> [To do]
Go through the following data and transcribe exactly the stretch of lines from the one holding "Definition region_contains (r" to the one holding "(region : R)", both included.

Dataset entries
+++
(* ===== verification/KernState.v ===== *)
(** The kernel's task table: the states of a task ([firmware/hubris/abi/src/lib.rs]),
    task and region descriptors and the hibernation table
    ([firmware/hubris/kern/src/descs.rs]), and the task itself ([task.rs]).

    [SavedState] has the registers that system calls use, under their ARM names;
    the rest of the context is not read by the kernel. The build refuses more
    than 32 hibernation regions, one per bit of the bitfield; a shift by more is
    masked, as the compiled code does. *)

From S2P Require Import Prelude KernAccess.

(** * Sets of hibernated regions *)

Definition bitmask (index : nat) : Z := wrap 32 (Z.shiftl 1 (Z.of_nat (index mod 32))).

Definition bf_empty : Z := 0.
Definition of_region (index : nat) : Z := bitmask index.
Definition bf_is_empty (bf : Z) : bool := bool_decide (bf = 0%Z).
Definition bf_insert (bf : Z) (index : nat) : Z := Z.lor bf (bitmask index).
Definition bf_take (bf : Z) (index : nat) : bool * Z :=
  (negb (bool_decide (Z.land bf (bitmask index) = 0%Z)), Z.ldiff bf (bitmask index)).

Fixpoint pos_trailing_zeros (p : positive) : nat :=
  match p with xO p => S (pos_trailing_zeros p) | _ => 0 end.

Definition trailing_zeros (mask : Z) : nat :=
  match mask with Z.pos p => pos_trailing_zeros p | _ => 32 end.

(** [BitSliceIter::next]; the fuel bounds the bits that remain. *)
Fixpoint bits_next {R} (fuel : nat) (mask : Z) (table : list R) : option (R * Z) :=
  match fuel with
  | O => None
  | S fuel =>
      if decide (mask = 0%Z) then None else
      let i := trailing_zeros mask in
      let mask := Z.land mask (mask - 1) in
      match table !! i with
      | Some item => Some (item, mask)
      | None => bits_next fuel mask table
      end
  end.

(** [Iterator::any] over it. *)
Fixpoint bits_any {R} (fuel : nat) (pred : R → bool) (mask : Z) (table : list R) : bool :=
  match fuel with
  | O => false
  | S fuel =>
      match bits_next 33 mask table with
      | None => false
      | Some (item, mask) => if pred item then true else bits_any fuel pred mask table
      end
  end.

(** * Faults and task states *)

Definition TaskId := Z.

Inductive UsageError :=
  | BadSyscallNumber | InvalidSlice | TaskOutOfRange | IllegalTask | LeaseOutOfRange | OffsetOutOfRange
  | NoIrq | BadKernelMessage | BadReplyFaultReason | NotSupervisor | ReplyTooBig.

Inductive FaultSource := SourceUser | SourceKernel.

Inductive ReplyFaultReason :=
  | UndefinedOperation | BadMessageSize | BadMessageContents | BadLeases | ReplyBufferTooSmall | AccessViolation.

Inductive FaultInfo :=
  | MemoryAccess (address : option Z) (source : FaultSource)
  | StackOverflow (address : Z)
  | BusError (address : option Z) (source : FaultSource)
  | DivideByZero
  | IllegalText
  | IllegalInstruction
  | InvalidOperation (code : Z)
  | SyscallUsage (e : UsageError)
  | FaultPanic
  | Injected (by_task : TaskId)
  | FromServer (server : TaskId) (reason : ReplyFaultReason)
  | LostRegion (regions : Z)
  | HibernatedMemoryAccess (address : Z).

Inductive SchedState :=
  | Stopped
  | Runnable
  | InSend (peer : TaskId)
  | InReply (peer : TaskId)
  | InSuspendedReply (peer : TaskId)
  | InRecv (specific_sender : option TaskId).

Inductive TaskState :=
  | Healthy (s : SchedState)
  | Faulted (fault : FaultInfo) (original_state : SchedState)
  | Suspended (original_healthy_state : SchedState) (original_fault_info : option FaultInfo)
      (hibernated_regions : Z) (debug_request : bool).

Definition default_state : TaskState := Healthy Stopped.

Definition can_accept_notification (s : TaskState) : bool :=
  match s with
  | Healthy (InRecv _) => true
  | Suspended (InRecv _) None _ _ => true
  | _ => false
  end.

(** * Memory regions *)

Record RegionDesc := mkRegion { rd_base : Z; rd_size : Z; rd_attributes : Z }.

Definition ATTR_READ : Z := 1.
Definition ATTR_WRITE : Z := 2.
Definition ATTR_EXECUTE : Z := 4.
Definition ATTR_DEVICE : Z := 8.
Definition ATTR_DMA : Z := 16.

Definition attrs_contain (a other : Z) : bool := bool_decide (Z.land a other = other).
Definition attrs_intersect (a other : Z) : bool := negb (bool_decide (Z.land a other = 0%Z)).

Definition region_end (r : RegionDesc) : Z := wrap 32 (rd_base r + rd_size r).

Definition region_contains (r : RegionDesc) (addr : Z) : bool :=
  let next_addr := wrap 32 (addr + 1) in
  if decide (next_addr < addr)%Z then false
  else bool_decide (rd_base r <= addr)%Z && bool_decide (next_addr <= region_end r)%Z.

#[export] Instance RegionDesc_region : MemoryRegion RegionDesc :=
  {| contains := region_contains; base_addr := rd_base; end_addr := region_end |}.

(** * Hibernation regions *)

Record HibernationRegionDesc := mkHib {
  hib_base : Z;
  hib_size : Z;
  hib_next_generation : Z;
  hib_active : bool;
}.

Definition hib_end (h : HibernationRegionDesc) : Z := wrap 32 (hib_base h + hib_size h).

Definition overlaps {R} `{MemoryRegion R} (h : HibernationRegionDesc) (region : R) : bool :=
  bool_decide (hib_base h < end_addr region)%Z && bool_decide (base_addr region < hib_end h)%Z.

Definition contains_span (h : HibernationRegionDesc) (offset length : Z) : bool :=
  bool_decide (hib_base h <= offset)%Z &&
  (if decide (length + offset < 2 ^ 32)%Z then bool_decide (length + offset <= hib_end h)%Z else false).

(** Event identifiers: the region's index below the generation. *)
Definition event_from_parts (index generation : Z) : option Z :=
  if decide (2 ^ 5 <= index)%Z then None
  else if decide (2 ^ 27 <= generation)%Z then None
  else Some (Z.lor (wrap 32 (Z.shiftl generation 5)) index).

Definition event_index (ev : Z) : Z := Z.land ev 31.
Definition event_generation (ev : Z) : Z := Z.shiftr ev 5.

Inductive SuspendError := AlreadyActive | GenerationOverflow.
Inductive RestoreError := NotActive | StaleEventId.

(** The region afterwards and the result. *)
Definition hibernate (h : HibernationRegionDesc) (index : Z)
  : HibernationRegionDesc * result Z SuspendError :=
  if hib_active h then (h, Err AlreadyActive) else
  let gen := hib_next_generation h in
  match event_from_parts index gen with
  | None => (h, Err GenerationOverflow)
  | Some event_id =>
      if decide (gen + 1 < 2 ^ 32)%Z then
        (mkHib (hib_base h) (hib_size h) (gen + 1) true, Ok event_id)
      else (h, Err GenerationOverflow)
  end.

Definition restore (h : HibernationRegionDesc) (event_id : Z)
  : HibernationRegionDesc * result unit RestoreError :=
  if negb (hib_active h) then (h, Err NotActive) else
  if decide (hib_next_generation h - 1 < 0)%Z then (h, Err StaleEventId) else
  let expected_gen := (hib_next_generation h - 1)%Z in
  if decide (event_generation event_id ≠ expected_gen) then (h, Err StaleEventId) else
  (mkHib (hib_base h) (hib_size h) (hib_next_generation h) false, Ok tt).

(** * Tasks *)

Definition FLAG_START_AT_BOOT : Z := 1.
Definition FLAG_PROTECTED : Z := 2.

Record TaskDesc := mkDesc {
  td_regions : list RegionDesc;
  td_entry_point : Z;
  td_initial_stack : Z;
  td_priority : Z;
  td_flags : Z;
  td_index : Z;
}.

Record SavedState := mkSaved {
  r4 : Z; r5 : Z; r6 : Z; r7 : Z; r8 : Z; r9 : Z; r10 : Z; r11 : Z; psp : Z; exc_return : Z;
}.

Definition default_saved : SavedState := mkSaved 0 0 0 0 0 0 0 0 0 0.

(** The timer's deadline and the notifications it posts. *)
Record TimerState := mkTimer { deadline : option Z; to_post : Z }.

Record Task := mkTask {
  t_save : SavedState;
  t_priority : Z;
  t_state : TaskState;
  t_timer : TimerState;
  t_generation : Z;
  t_notifications : Z;
  t_descriptor : TaskDesc;
  t_suspension_buffer : option (list Z);
}.

Definition from_descriptor (d : TaskDesc) : Task := {|
  t_priority := td_priority d;
  t_state := if attrs_contain (td_flags d) FLAG_START_AT_BOOT then Healthy Runnable else default_state;
  t_descriptor := d;
  t_generation := 0;
  t_notifications := 0;
  t_save := default_saved;
  t_timer := mkTimer None 0;
  t_suspension_buffer := None;
|}.

Definition region_table (t : Task) : list RegionDesc := td_regions (t_descriptor t).

Definition is_suspended (t : Task) : bool :=
  match t_state t with Suspended _ _ _ _ => true | _ => false end.

Definition is_runnable (t : Task) : bool :=
  match t_state t with Healthy Runnable => true | _ => false end.

Definition set_state (t : Task) (s : TaskState) : Task :=
  mkTask (t_save t) (t_priority t) s (t_timer t) (t_generation t) (t_notifications t) (t_descriptor t)
    (t_suspension_buffer t).

Definition set_saved (t : Task) (s : SavedState) : Task :=
  mkTask s (t_priority t) (t_state t) (t_timer t) (t_generation t) (t_notifications t) (t_descriptor t)
    (t_suspension_buffer t).

Definition set_notifications (t : Task) (n : Z) : Task :=
  mkTask (t_save t) (t_priority t) (t_state t) (t_timer t) (t_generation t) n (t_descriptor t)
    (t_suspension_buffer t).

Definition set_buffer (t : Task) (b : option (list Z)) : Task :=
  mkTask (t_save t) (t_priority t) (t_state t) (t_timer t) (t_generation t) (t_notifications t)
    (t_descriptor t) b.

(** The regions that keep the task suspended, [any] over which is what
    [with_hibernated_regions] is called for; [regions] is the hibernation table. *)
Definition any_hibernated (regions : list HibernationRegionDesc) (t : Task)
    (pred : HibernationRegionDesc → bool) : bool :=
  match t_state t with
  | Suspended _ _ hibernated_regions _ => bits_any 33 pred hibernated_regions regions
  | _ => bits_any 33 pred 0 []
  end.

(** * The bits of a mask *)

(** Range by bits. *)
Lemma is_u_bits w x : (0 <= w)%Z → is_u w x ↔ ∀ n, (w <= n)%Z → Z.testbit x n = false.
Proof.
  intros Hw. split.
  - intros Hx n Hn. rewrite <- (wrap_small w x Hx). by apply Z.mod_pow2_bits_high.
  - intros Hx. replace x with (wrap w x); [by apply wrap_is_u|]. apply Z.bits_inj'. intros n Hn.
    unfold wrap. destruct (Z.lt_ge_cases n w); [by rewrite Z.mod_pow2_bits_low|].
    by rewrite Z.mod_pow2_bits_high, Hx.
Qed.

Lemma land_u w x y : (0 <= w)%Z → is_u w x → is_u w (Z.land x y).
Proof. intros Hw. rewrite !is_u_bits by done. intros Hx n Hn. by rewrite Z.land_spec, Hx. Qed.

Lemma ldiff_u w x y : (0 <= w)%Z → is_u w x → is_u w (Z.ldiff x y).
Proof. intros Hw. rewrite !is_u_bits by done. intros Hx n Hn. by rewrite Z.ldiff_spec, Hx. Qed.

Lemma lor_u w x y : (0 <= w)%Z → is_u w x → is_u w y → is_u w (Z.lor x y).
Proof. intros Hw. rewrite !is_u_bits by done. intros Hx Hy n Hn. by rewrite Z.lor_spec, Hx, Hy. Qed.

Lemma pos_tz_bit p : Z.testbit (Z.pos p) (Z.of_nat (pos_trailing_zeros p)) = true.
Proof.
  induction p as [p IH|p IH|]; [done| |done]. cbn [pos_trailing_zeros].
  rewrite Nat2Z.inj_succ, (Pos2Z.inj_xO p), Z.double_bits_succ by lia. done.
Qed.

Lemma pos_tz_low p j : (0 <= j < Z.of_nat (pos_trailing_zeros p))%Z → Z.testbit (Z.pos p) j = false.
Proof.
  revert j. induction p as [p IH|p IH|]; intros j Hj; cbn [pos_trailing_zeros] in Hj; [lia| |lia].
  rewrite (Pos2Z.inj_xO p). destruct (decide (j = 0%Z)) as [->|]; [apply Z.testbit_even_0|].
  replace j with (Z.succ (j - 1)) by lia. rewrite Z.double_bits_succ. apply IH. lia.
Qed.

(** [mask & (mask - 1)] clears the lowest bit. *)
Lemma clear_lowest_pos p j : (0 <= j)%Z →
  Z.testbit (Z.land (Z.pos p) (Z.pos p - 1)) j =
  Z.testbit (Z.pos p) j && negb (bool_decide (j = Z.of_nat (pos_trailing_zeros p))).
Proof.
  revert j. induction p as [p IH|p IH|]; intros j Hj; rewrite Z.land_spec; cbn [pos_trailing_zeros].
  - replace (Z.pos p~1 - 1)%Z with (2 * Z.pos p)%Z by lia. rewrite (Pos2Z.inj_xI p).
    destruct (decide (j = 0%Z)) as [->|]; [by rewrite Z.testbit_even_0, andb_false_r, bool_decide_true, andb_false_r|].
    rewrite bool_decide_false by lia. replace j with (Z.succ (j - 1)) by lia.
    rewrite Z.testbit_odd_succ, Z.testbit_even_succ by lia. by destruct (Z.testbit _ _).
  - replace (Z.pos p~0 - 1)%Z with (2 * (Z.pos p - 1) + 1)%Z by lia. rewrite (Pos2Z.inj_xO p).
    destruct (decide (j = 0%Z)) as [->|]; [by rewrite Z.testbit_even_0|].
    replace j with (Z.succ (j - 1)) by lia. rewrite Z.testbit_odd_succ, Z.testbit_even_succ by lia.
    rewrite <- Z.land_spec, IH by lia. f_equal. f_equal. apply bool_decide_ext. lia.
  - destruct (decide (j = 0%Z)) as [->|]; [done|]. change (1 - 1)%Z with 0%Z.
    rewrite Z.bits_0, andb_false_r, (Z.bits_above_log2 1); [done|lia|cbn; lia].
Qed.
+++
> [Answer to the problem]
Definition region_contains (r : RegionDesc) (addr : Z) : bool :=
  let next_addr := wrap 32 (addr + 1) in
  if decide (next_addr < addr)%Z then false
  else bool_decide (rd_base r <= addr)%Z && bool_decide (next_addr <= region_end r)%Z.

#[export] Instance RegionDesc_region : MemoryRegion RegionDesc :=
  {| contains := region_contains; base_addr := rd_base; end_addr := region_end |}.

(** * Hibernation regions *)

Record HibernationRegionDesc := mkHib {
  hib_base : Z;
  hib_size : Z;
  hib_next_generation : Z;
  hib_active : bool;
}.

Definition hib_end (h : HibernationRegionDesc) : Z := wrap 32 (hib_base h + hib_size h).

Definition overlaps {R} `{MemoryRegion R} (h : HibernationRegionDesc) (region : R) : bool :=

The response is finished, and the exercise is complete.